Le client du cabinet étant déjà dans l’incapacité matérielle de payer de précédentes amendes, il n’y aurait eu aucun sens à en prononcer une de plus, qu’il n’aurait de toute façon pas pu payer…

Le Procureur l’a admis et a accepté de convertir cette peine de jours-amende en une peine de 6 mois d’emprisonnement délictuel avec sursis qui convenait parfaitement au client, bien déterminé à ne pas commettre de nouvelles infractions.

  • En troisième lieu, il a été demandé que la condamnation ne soit pas inscrite au bulletin n°2 du casier judiciaire. C’est sans doute le point qui a été le plus discuté, le Procureur redoutant qu’il soit de nature à faire obstacle à l’homologation de la peine par le juge.

Ce point était pourtant essentiel pour permettre au client de reprendre son activité de chauffeur VTC qui nécessite d’avoir un bulletin n°2 du casier judiciaire vierge de toute mention.

Pour appuyer la demande d’exclusion, il a été fait valoir que le discernement du prévenu avait sans doute été altéré au moment des faits car il souffrait d’une pathologie psychiatrique qui n’avait pas encore été diagnostiquée. Or, quelques semaines seulement après les faits qui lui sont reprochés, il devait être hospitalisé dans un établissement psychiatrique et y rester pendant plus d’un mois.

La lecture des certificats médicaux établis par les psychiatres montre que l’état de santé du prévenu n’était pas sans rapport avec certaines des infractions commises. En accord avec le client, ces certificats, de même que les arrêtés municipaux et préfectoraux ordonnant son hospitalisation, ont été présentés au Procureur chargé de proposer la peine, puis au juge chargé de l’homologuer.

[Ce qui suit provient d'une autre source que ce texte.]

Lemma peMachine_arm machine a mode :
  peMachine machine = (Arm32, a, mode) → mode = ModeArm ∨ mode = ModeThumb.
Proof. unfold peMachine. intros Hm. repeat case_match; simplify_eq; auto. Qed.

Lemma parsePeTarget_wf h m : parsePeTarget h = Ret m → machine_wf m.
Proof.
  unfold parsePeTarget. intros Hp. peel_parser.
  destruct (peMachine _) as [[arch a] mode] eqn:Hpm. peel_parser. simplify_eq.
  match goal with H : peRequires32 _ && _ || _ = false |- _ => rename H into Hw end.
  assert (arch = Arm32 → mode = ModeArm ∨ mode = ModeThumb) as Hm.
  { intros ->. by eapply peMachine_arm. }
  clear -Hw Hm. unfold machine_wf, hasPointers, isX86 in *. simpl in *.
  split; [by destruct (_ =? 523)|]. do 3 (split; [done|]).
  split; [|by split]. intros Ha. destruct (_ =? 523); [|done].
  by destruct Ha as [-> | ->].
Qed.


(** ** Properties *)

(** The parsers of executable headers touch no memory outside the bytes they
    are given: for every input, however truncated or corrupt, the ELF and PE
    header parsers, the load-config lookup and the hybrid-metadata check end with
    a value or an error, never with an access out of bounds. *)
Theorem header_parsers_memory_safe h l m :
  bytes_ok h → bytes_ok l →
  defined (parseElfTarget h) ∧ defined (parsePeTarget h) ∧
  defined (peLoadConfigDirectory h) ∧ defined (withPeHybridMetadata m l).
Proof.
  auto using parseElfTarget_defined, parsePeTarget_defined, peLoadConfigDirectory_defined,
    withPeHybridMetadata_defined.
Qed.

Lemma header_parsers_memory_safe_witness :
  let h := bs "MZ" ++ replicate 58 0 ++ [255; 255; 255; 255] in
  defined (parseElfTarget h) ∧ defined (parsePeTarget h) ∧
  defined (peLoadConfigDirectory h) ∧ defined (withPeHybridMetadata nativeTargetMachine h).
Proof.
  apply header_parsers_memory_safe;
    (apply bytes_ok_app; split; [apply bs_ok|]; apply bytes_ok_app; split;
     [by apply Forall_replicate|by repeat constructor]).
Defined.
(* ===== verification/StdAlgo.v ===== *)
(** * Sorting and searching of the C++ standard library

    [std::sort] as an interface: any function that returns a permutation sorted by the
    comparator.  It is not stable, so the order of equivalent elements is left open; the
    theorems of the clients hold for every instance.  [std::lower_bound] and
    [std::upper_bound] return the partition point of a partitioned range. *)

From S2P Require Import Prelude.
From stdpp Require Import sorting.
#[local] Open Scope Z_scope.

(** A strict weak order. *)
Class StrictWeak {A} (lt : A → A → bool) : Prop := {
  lt_asym a b : lt a b = true → lt b a = false;
  le_trans a b c : lt b a = false → lt c b = false → lt c a = false
}.

Class StdSort := {
  std_sort {A} : (A → A → bool) → list A → list A;
  std_sort_perm {A} (lt : A → A → bool) l : std_sort lt l ≡ₚ l;
  std_sort_sorted {A} (lt : A → A → bool) l : StrictWeak lt → StronglySorted (λ a b, lt b a = false) (std_sort lt l)
}.

(** One implementation of the interface. *)
Definition notAfter {A} (lt : A → A → bool) (a b : A) : Prop := lt b a = false.
#[export] Instance notAfter_dec {A} (lt : A → A → bool) a b : Decision (notAfter lt a b).
Proof. unfold notAfter. apply _. Defined.
Definition mergeStd {A} (lt : A → A → bool) (l : list A) : list A := merge_sort (notAfter lt) l.
#[export] Program Instance merge_std_sort : StdSort := {| std_sort := @mergeStd |}.
Next Obligation. intros A lt l. apply merge_sort_Permutation. Qed.
Next Obligation.
  intros A lt l H. assert (Transitive (notAfter lt)) by (intros a b c; apply le_trans).
  assert (Total (notAfter lt)).
  { intros a b. unfold notAfter. destruct (lt b a) eqn:E; [right; by apply lt_asym|by left]. }
  apply (StronglySorted_merge_sort (notAfter lt)).
Qed.

Lemma existsb_elem {A} (p : A → bool) l x : existsb p l = false → x ∈ l → p x = false.
Proof.
  intros Hp Hx. destruct (p x) eqn:E; [|done]. rewrite <- Hp. symmetry. apply existsb_exists.
  exists x. by rewrite <- list_elem_of_In.
Qed.

(** Comparison by a key. *)
Definition byKey {A} (key : A → Z) (a b : A) : bool := key a <? key b.
#[export] Instance byKey_weak {A} (key : A → Z) : StrictWeak (byKey key).
Proof. unfold byKey. split; intros; rewrite ?Z.ltb_lt, ?Z.ltb_ge in *; lia. Qed.

Definition sortedBy {A} (key : A → Z) (l : list A) : Prop := StronglySorted (λ a b, key a ≤ key b) l.

Lemma StronglySorted_weaken {A} (R S : A → A → Prop) l :
  (∀ a b, R a b → S a b) → StronglySorted R l → StronglySorted S l.
Proof. intros H. induction 1; constructor; [done|]. by eapply Forall_impl; [|apply H]. Qed.

Lemma std_sort_key `{!StdSort} {A} (key : A → Z) l : sortedBy key (std_sort (byKey key) l).
Proof.
  eapply StronglySorted_weaken; [|apply std_sort_sorted; apply _].
  intros a b. unfold byKey. by intros ?%Z.ltb_ge.
Qed.

Lemma StronglySorted_snoc {A} (R : A → A → Prop) l x : StronglySorted R l → Forall (λ y, R y x) l → StronglySorted R (l ++ [x]).
Proof.
  intros Hs Hx. induction Hs as [|y l Hs IH Hy]; cbn; [repeat constructor|]. inversion_clear Hx as [|?? Hyx Hx'].
  constructor; [by apply IH|]. apply Forall_app. by repeat constructor.
Qed.
Lemma StronglySorted_reverse {A} (R : A → A → Prop) l : StronglySorted (flip R) l → StronglySorted R (reverse l).
Proof.
  induction 1 as [|x l _ IH Hx]; [constructor|]. rewrite reverse_cons. apply StronglySorted_snoc; [done|]. by apply Forall_reverse.
Qed.

(** ** Binary searches *)

(** The first position where [p] fails. *)
Fixpoint partitionPoint {A} (p : A → bool) (l : list A) : nat :=
  match l with
  | [] => O
  | x :: l => if p x then S (partitionPoint p l) else O
  end.
(** [std::lower_bound] and [std::upper_bound] on a range sorted by [key]. *)
Definition lower_bound {A} (key : A → Z) (l : list A) (v : Z) : nat := partitionPoint (λ x, key x <? v) l.
Definition upper_bound {A} (key : A → Z) (l : list A) (v : Z) : nat := partitionPoint (λ x, negb (v <? key x)) l.

Lemma partitionPoint_le {A} (p : A → bool) l : (partitionPoint p l ≤ length l)%nat.
Proof. induction l as [|x l IH]; [done|]. cbn. case_match; lia. Qed.

Lemma partitionPoint_mono {A} (p q : A → bool) l :
  (∀ x, p x = true → q x = true) → (partitionPoint p l ≤ partitionPoint q l)%nat.
Proof. intros H. induction l as [|x l IH]; [done|]. cbn. destruct (p x) eqn:E; [rewrite (H x E); lia|lia]. Qed.

Lemma partitionPoint_before {A} (p : A → bool) l x : x ∈ take (partitionPoint p l) l → p x = true.
Proof.
  induction l as [|y l IH]; [by intros ?%elem_of_nil|]. cbn. destruct (p y) eqn:E; [|by intros ?%elem_of_nil].
  cbn. intros [->|H]%elem_of_cons; auto.
Qed.

Lemma partitionPoint_after {A} (p : A → bool) (R : A → A → Prop) l :
  StronglySorted R l → (∀ a b, R a b → p b = true → p a = true) → Forall (λ x, p x = false) (drop (partitionPoint p l) l).
Proof.
  intros Hs Hp. induction Hs as [|y l Hs IH Hall]; [constructor|]. cbn. destruct (p y) eqn:E; [done|].
  constructor; [done|]. eapply Forall_impl; [exact Hall|]. cbn. intros x Hx.
  destruct (p x) eqn:Ex; [|done]. rewrite (Hp _ _ Hx Ex) in E. done.
Qed.

Lemma list_filter_none {A} (p : A → bool) l : Forall (λ x, p x = false) l → List.filter p l = [].
Proof. induction 1 as [|x l Hx _ IH]; [done|]. cbn. by rewrite Hx. Qed.
Lemma list_filter_all {A} (p : A → bool) l : Forall (λ x, p x = true) l → List.filter p l = l.
Proof. induction 1 as [|x l Hx _ IH]; [done|]. cbn. by rewrite Hx, IH. Qed.

(** The elements between the two bounds are those whose key is in the range. *)
Lemma bounds_filter {A} (key : A → Z) l lo hi : sortedBy key l → lo ≤ hi →
  drop (lower_bound key l lo) (take (upper_bound key l hi) l) = List.filter (λ x, (lo <=? key x) && (key x <=? hi)) l.
Proof.
  intros Hs Hle. induction Hs as [|x l Hs IH Hall]; [done|].
  unfold lower_bound, upper_bound in *. cbn [partitionPoint List.filter].
  destruct (Z.ltb_spec hi (key x)) as [Hh|Hh]; cbn [negb].
  - rewrite take_0, drop_nil. destruct (Z.leb_spec (key x) hi); [lia|]. rewrite andb_false_r.
    symmetry. apply list_filter_none. eapply Forall_impl; [exact Hall|]. cbn. intros y Hy.
    destruct (Z.leb_spec (key y) hi); [lia|]. by rewrite andb_false_r.
  - destruct (Z.leb_spec (key x) hi); [|lia]. rewrite andb_true_r.
    destruct (Z.ltb_spec (key x) lo) as [Hl|Hl], (Z.leb_spec lo (key x)) as [Hl'|Hl']; try lia; cbn [take drop]; [done|].
    f_equal. revert IH. clear Hs. destruct l as [|y l]; [done|]. inversion_clear Hall as [|?? Hy _].
    cbn [partitionPoint]. destruct (Z.ltb_spec (key y) lo); [lia|]. by rewrite drop_0.
Qed.

(** The first element whose key is [v]. *)
Lemma lower_bound_find {A} (key : A → Z) l v : sortedBy key l →
  match l !! lower_bound key l v with Some x => if key x =? v then Some x else None | None => None end
  = List.find (λ x, key x =? v) l.
Proof.
  intros Hs. induction Hs as [|x l Hs IH Hall]; [done|]. unfold lower_bound in *. cbn [partitionPoint List.find].
  destruct (Z.ltb_spec (key x) v) as [Hl|Hl]; cbn.
  - destruct (Z.eqb_spec (key x) v); [lia|]. done.
  - destruct (Z.eqb_spec (key x) v); [done|]. symmetry.
    assert (Forall (λ y, (key y =? v) = false) l) as Hn.
    { eapply Forall_impl; [exact Hall|]. cbn. intros y Hy. apply Z.eqb_neq. lia. }
    clear -Hn. induction Hn as [|y l Hy _ IH]; [done|]. cbn. by rewrite Hy.
Qed.

(** The last element whose key is at most [v]. *)
Lemma upper_bound_last {A} (key : A → Z) l v x : sortedBy key l → last (take (upper_bound key l v) l) = Some x →
  x ∈ l ∧ key x ≤ v ∧ ∀ y, y ∈ l → key y ≤ v → key y ≤ key x.
Proof.
  intros Hs. induction Hs as [|y l Hs IH Hall]; [done|]. unfold upper_bound in *. cbn [partitionPoint].
  destruct (Z.ltb_spec v (key y)) as [Hl|Hl]; cbn [negb take]; [done|].
  rewrite last_cons. destruct (last (take _ l)) as [z|] eqn:Hz.
  - intros [= ->]. destruct (IH eq_refl) as (Hin & Hle & Hmax). split_and!; [by right|done|].
    intros w [->|Hw]%elem_of_cons Hwv; [|by apply Hmax]. rewrite Forall_forall in Hall. by apply Hall.
  - intros [= ->]. split_and!; [by left|done|]. intros w [->|Hw]%elem_of_cons Hwv; [done|].
    apply last_None in Hz. destruct l as [|u l]; [by apply elem_of_nil in Hw|]. cbn in Hz.
    destruct (Z.ltb_spec v (key u)) as [Hu|Hu]; cbn in Hz; [|done].
    inversion_clear Hs as [|?? _ Hul]. rewrite Forall_forall in Hul. apply elem_of_cons in Hw as [->|Hw]; [lia|].
    specialize (Hul _ Hw). lia.
Qed.
Lemma upper_bound_none {A} (key : A → Z) l v : sortedBy key l → last (take (upper_bound key l v) l) = None →
  ∀ y, y ∈ l → v < key y.
Proof.
  intros Hs Hl%last_None y Hy. destruct Hs as [|x l Hs Hall]; [by apply elem_of_nil in Hy|].
  unfold upper_bound in Hl. cbn in Hl. destruct (Z.ltb_spec v (key x)); cbn in Hl; [|done].
  apply elem_of_cons in Hy as [->|Hy]; [done|]. rewrite Forall_forall in Hall. specialize (Hall _ Hy). lia.
Qed.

Il a également été souligné qu’à la date de l’audience, le prévenu avait quitté l’hôpital depuis plus de cinq mois avec un traitement lui permettant de vivre normalement et qu’il n’avait plus commis aucune infraction depuis sa sortie.

Il était donc primordial qu’il conservât un casier judiciaire vierge pour lui permettre d’exercer sa profession et reprendre ainsi sa place dans la société.

Le Procureur a finalement accepté de proposer d’exclure la mention de la condamnation du bulletin n°2 du casier judiciaire et le juge délégué par le Président du tribunal a accepté d’homologuer la peine proposée.

Ainsi, en acceptant une peine de 6 mois d’emprisonnement avec sursis, ainsi qu’un stage de sensibilisation à la sécurité routière (peine dont il n’avait pas été demandé la suppression), le client du cabinet a eu le sentiment d’avoir été jugé avec mansuétude, notamment parce qu’il conserve la possibilité d’exercer sans délai sa profession, dès lors, bien entendu, qu’il aura repassé son permis de conduire.

[1] Pour une description exhaustive de la procédure de CRPC (comparution sur reconnaissance préalable de culpabilité), se reporter à l’article ci-dessus intitulé : « Comparution sur reconnaissance préalable de culpabilité – Y a-t-il une négociation possible avec le Parquet sur la nature et le quantum de la peine proposée ? ».